[Dataset entries]
(** The operands of a call. *)
Lemma call_type_live V0 v0 t :
  v0 = mkV (map Some V0) (ctrls v) -> call_type t v0 = Some after ->
  exists V', V0 = reverse (ParamTypes t) ++ V' /\ after = mkV (map Some (reverse (ReturnTypes t) ++ V')) (ctrls v).
Proof.
  intros E0. unfold call_type. destruct (pop_opds _ v0) as [v1|] eqn:E1; [|done]. cbn [fmap option_fmap option_map].
  intros [= E2]. subst v0. destruct (pop_opds_live _ (mkV (map Some V0) _) V0 _ eq_refl (lv_reach Hlive) E1) as (V' & -> & ->).
  exists V'. split; [done|]. rewrite <- E2, push_opds_eq. cbn. by rewrite map_app, map_reverse.
Qed.

Lemma v_eq : v = mkV (map Some V) (ctrls v).
Proof. pose proof (lv_opds Hlive : opds v = _) as E. destruct v. cbn in *. by rewrite E. Qed.

Section At.
Context (s1 : WState).
Hypothesis H1 : here_ s0 s1 (S (pos pts k)) (base + tcells V).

Exercise objective: The lines you return should be those above that contain the word "intros", every one of them.

Exercise response:
  intros E0. unfold call_type. destruct (pop_opds _ v0) as [v1|] eqn:E1; [|done]. cbn [fmap option_fmap option_map].
  intros [= E2]. subst v0. destruct (pop_opds_live _ (mkV (map Some V0) _) V0 _ eq_refl (lv_reach Hlive) E1) as (V' & -> & ->).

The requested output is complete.